We further recognize that should individual’s behavior show a lack of integration of or consistency with these principles, his/her membership may be suspended by the ITAA until such time as that integration is assured.
- An ITAA member acknowledges the dignity of all humanity regardless of physiological, psychological, sociological or economic status.
- It is the primary protective responsibility of members of the ITAA to provide their best possible services to the client and to act in such a way as to cause no intentional or deliberate harm to any client.
- Members of the ITAA should strive to develop in their clients awareness of and functioning from a position of dignity, autonomy and personal responsibility.
- The ethical practice of transactional analysis involves entering into an informed contractual relationship with a client which the member of the ITAA and the client should have the competence and intent to fulfil. When a client is unable or unwilling to function autonomously and responsibly within this contractual relationship, the member of the ITAA must resolve this relationship in such a way as to bring no harm to the client.
- A member of the ITAA will not exploit a client in any manner, including, but not limited to, financial and sexual matters. Sexual relations between an ITAA member and a client are prohibited.
- Members of the ITAA will not enter into or maintain a professional contract where other activities or relationships between an ITAA member and a client might jeopardize the professional contract.
- The professional relationship between a member of the ITAA and the client is defined by the contract, and that professional relationship ends with the termination of the contract. However, certain professional responsibilities continue beyond the termination of the contract.
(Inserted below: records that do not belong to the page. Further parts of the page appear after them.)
Lemma project_settled ms : distinct_all ms = true -> Forall (fun m => checked (snd m)) ms -> Forall (fun m => settled (snd m)) ms ->
  forall payload path p, project payload ms path = Ok p -> conforms_all ms p = true /\ forall path', project p ms path' = Ok p.
Proof.
  intros [Hd1%bool_decide_eq_true Hd2]%andb_true_iff Hc Hs payload path p H. split.
  - apply andb_true_iff. split; [apply bool_decide_eq_true; by eapply project_names|]. apply forallb_forall. intros [name q] Hin%list_elem_of_In.
    pose proof (project_own _ _ _ _ Hd1 H _ _ Hin) as Ho. rewrite forallb_forall in Hd2. rewrite Forall_forall in Hc, Hs.
    assert (Hx : forall v, (exists x, own p name = Some x /\ fit q (sub path name) v = Ok x) ->
      match own p name with Some v => conforms q v | None => true end = true).
    { intros v (x & -> & Hx). by apply (Hs _ Hin (Hc _ Hin) (Hd2 _ ltac:(by apply list_elem_of_In)) _ _ _ Hx). }
    destruct (own payload name) as [[]|]; try (by eapply Hx); by rewrite Ho.
  - intros path'. revert p H. induction ms as [|[name q] ms IH]; intros p H; [by injection H as <-|].
    cbn in Hd1. apply NoDup_cons in Hd1 as [Hn Hd1]. cbn [forallb snd] in Hd2. apply andb_true_iff in Hd2 as [Hdq Hd2].
    apply Forall_cons in Hc as [Hcq Hc]. apply Forall_cons in Hs as [Hsq Hs]. cbn [snd] in *.
    apply project_cases in H as [[_ H]|(v & x & rest & _ & _ & Hx & Hr & ->)].
    + cbn [project]. assert (own p name = None) as ->; [|by apply IH]. apply own_None. intros Hin. apply Hn. by eapply project_names.
    + destruct (Hsq Hcq Hdq _ _ _ Hx) as [H1 H2]. apply (project_taken _ _ _ _ _ x); [cbn; by rewrite decide_True | by eapply conforms_defined | done|].
      rewrite (project_ext _ rest); [by apply IH|]. intros n Hin. cbn [own]. rewrite decide_False; [done|]. by intros <-.
Qed.
(** a reply of a safe method to a request that was identified is never one a shared cache may answer another with: it is
    private, or asked for again, or not stored, whatever the route declares short of [cache:exact] and whatever the component
    stated, and with no declaration at all. *)
Theorem identified_is_not_shared directives method m : safe method = true -> (forall d rest, directives = d :: rest -> exact d = false) ->
  exists hs, m_headers (settle directives true method m) = Some hs /\ kept_apart hs.
Proof.
  intros Hs Hd. unfold settle. destruct directives as [|d rest].
  - rewrite Hs. cbn [andb]. destruct (match m_headers m with Some hs => disabled hs | None => false end) eqn:E; cbn [negb].
    + destruct (m_headers m) as [hs|] eqn:Hm; [|done]. exists hs. split; [done | by apply disabled_kept].
    + eexists. split; [reflexivity|]. exists "private". rewrite own_append by done. rewrite own_assign, decide_True by done. auto.
  - specialize (Hd d rest eq_refl). rewrite Hd, Hs. cbn [orb]. eexists. split; [reflexivity|]. unfold set.
    destruct (disabled (default [] (m_headers m))) eqn:E; [by apply disabled_kept|].
    exists (control (resolve d true)). split.
    + destruct (vary (resolve d true)); [rewrite own_append by done|]; rewrite own_assign; by rewrite decide_True.
    + destruct (resolve_kept d Hd) as [H|H]; auto.
Qed.

(** what is said of it to the caches: whoever is asked again is told by whom the reply varies, where the words a route declares
    do not already say that it may be shared *)
Lemma private_varies directives method m : safe method = true -> (forall d rest, directives = d :: rest -> exact d = false) ->
  (forall d rest, directives = d :: rest -> Z.testbit (mask (c_value d)) 0 = false) ->
  (match m_headers m with Some hs => disabled hs | None => false end) = false ->
  exists hs v, m_headers (settle directives true method m) = Some hs /\ own hs "vary" = Some v.
Proof.
  intros Hs Hd Hp Hn. unfold settle.
  assert (Ha : forall hs, exists v, own (append "vary" "authorization" hs) "vary" = Some v).
  { intros hs. unfold append. destruct (own hs "vary"); rewrite own_assign, decide_True by done; eauto. }
  destruct directives as [|d rest].
  - rewrite Hs. cbn [andb]. rewrite Hn. cbn [negb]. destruct (Ha (assign "cache-control" "private" (default [] (m_headers m)))) as [v Hv]. eauto.
  - specialize (Hd d rest eq_refl). specialize (Hp d rest eq_refl). rewrite Hd, Hs. cbn [orb]. unfold set.
    replace (disabled (default [] (m_headers m))) with false by (by destruct (m_headers m)).
    assert (Hv : vary (resolve d true) = true).
    { unfold resolve. rewrite Hd. cbn [orb negb]. set (k := mask (c_value d)) in *.
      destruct (Z.land k (Z.lor PUBLIC NO_CACHE) =? PUBLIC) eqn:H1.
      { apply Z.eqb_eq in H1. apply (f_equal (fun x => Z.testbit x 0)) in H1. rewrite Z.land_spec, Hp in H1. done. }
      destruct (Z.land k (Z.lor PUBLIC PRIVATE) =? 0) eqn:H2; [done|]. cbn [vary]. rewrite (land_pow _ 1) by lia.
      destruct (Z.testbit k 1) eqn:E1; [done|]. apply Z.eqb_neq in H2. destruct H2. apply Z.bits_inj'. intros n Hn'.
      rewrite Z.land_spec, Z.bits_0. change (Z.lor PUBLIC PRIVATE) with 3. destruct (decide (n = 0)) as [->|]; [by rewrite Hp|].
      destruct (decide (n = 1)) as [->|]; [by rewrite E1|]. rewrite (Z.bits_above_log2 3 n) by (cbn; lia). apply andb_false_r. }
    rewrite Hv. destruct (Ha (assign "cache-control" (control (resolve d true)) (default [] (m_headers m)))) as [v Hv']. eauto.
Qed.

(** ** Answers *)

Definition answered (r : Response) : Prop := ended r <> None \/ streams r <> None.

Lemma headers_ended hs r : ended (foldl (fun r (h : string * string) => set_header (fst h) (snd h) r) r hs) = ended r
  /\ streams (foldl (fun r (h : string * string) => set_header (fst h) (snd h) r) r hs) = streams r.
Proof. revert r. induction hs as [|h hs IH]; intros r; cbn [foldl]; [done|]. destruct (IH (set_header (fst h) (snd h) r)) as [-> ->]. done. Qed.

Lemma send_answers tag m encoder r : match send tag m encoder r with (Ok _, r') => answered r' | (Throw _, r') => r' = r end.
Proof. unfold send, answered. repeat case_match; simplify_eq; try done; left; done. Qed.

Lemma stream_answers m encoder r : match stream m encoder r with (Ok _, r') => answered r' | (Throw _, r') => r' = r end.
Proof. unfold stream, answered. repeat case_match; simplify_eq; try done; right; done. Qed.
They include, but are not limited to, the following: a) maintenance of agreed-upon confidentiality; b) avoidance of any exploitation of the former relationship; c) provision for any needed follow-up care.
- Members of the ITAA will operate and conduct services to clients with full responsibility to existing laws of the state and/or country in which they reside.
- In establishing a professional relationship, members of the ITAA assume responsibility for providing a suitable environment, including such things as specifying the nature of confidentiality observed, providing for physical safety appropriate to the form of activity involved, and obtaining informed consent for high-risk procedures.
- If members of the ITAA become aware that personal conflicts or medical problems might interfere with their ability to carry out a contractual relationship, they must either terminate the contract in a professionally responsible manner, or insure that the client has the full information needed to make a decision about remaining in the contractual relationship.
- Members of the ITAA shall in their public statements, whether written or verbal, refrain from derogatory statements, inferences and/ or innuendoes that disparage the standing, qualifications or character of members, bearing in mind their responsibility as representatives of the ITAA and of transactional analysis.
- Members of the ITAA accept responsibility to confront a colleague whom they have reasonable cause to believe is acting in an unethical manner, and, failing resolution, may report that colleague to the appropriate professional body.
We affirm these principles as common to the practice of ITAA members unless a member explicitly states in writing his/her differences from these positions. In such an instance, the client’s attention to any such differences must also be noted in writing as part of their contract setting process.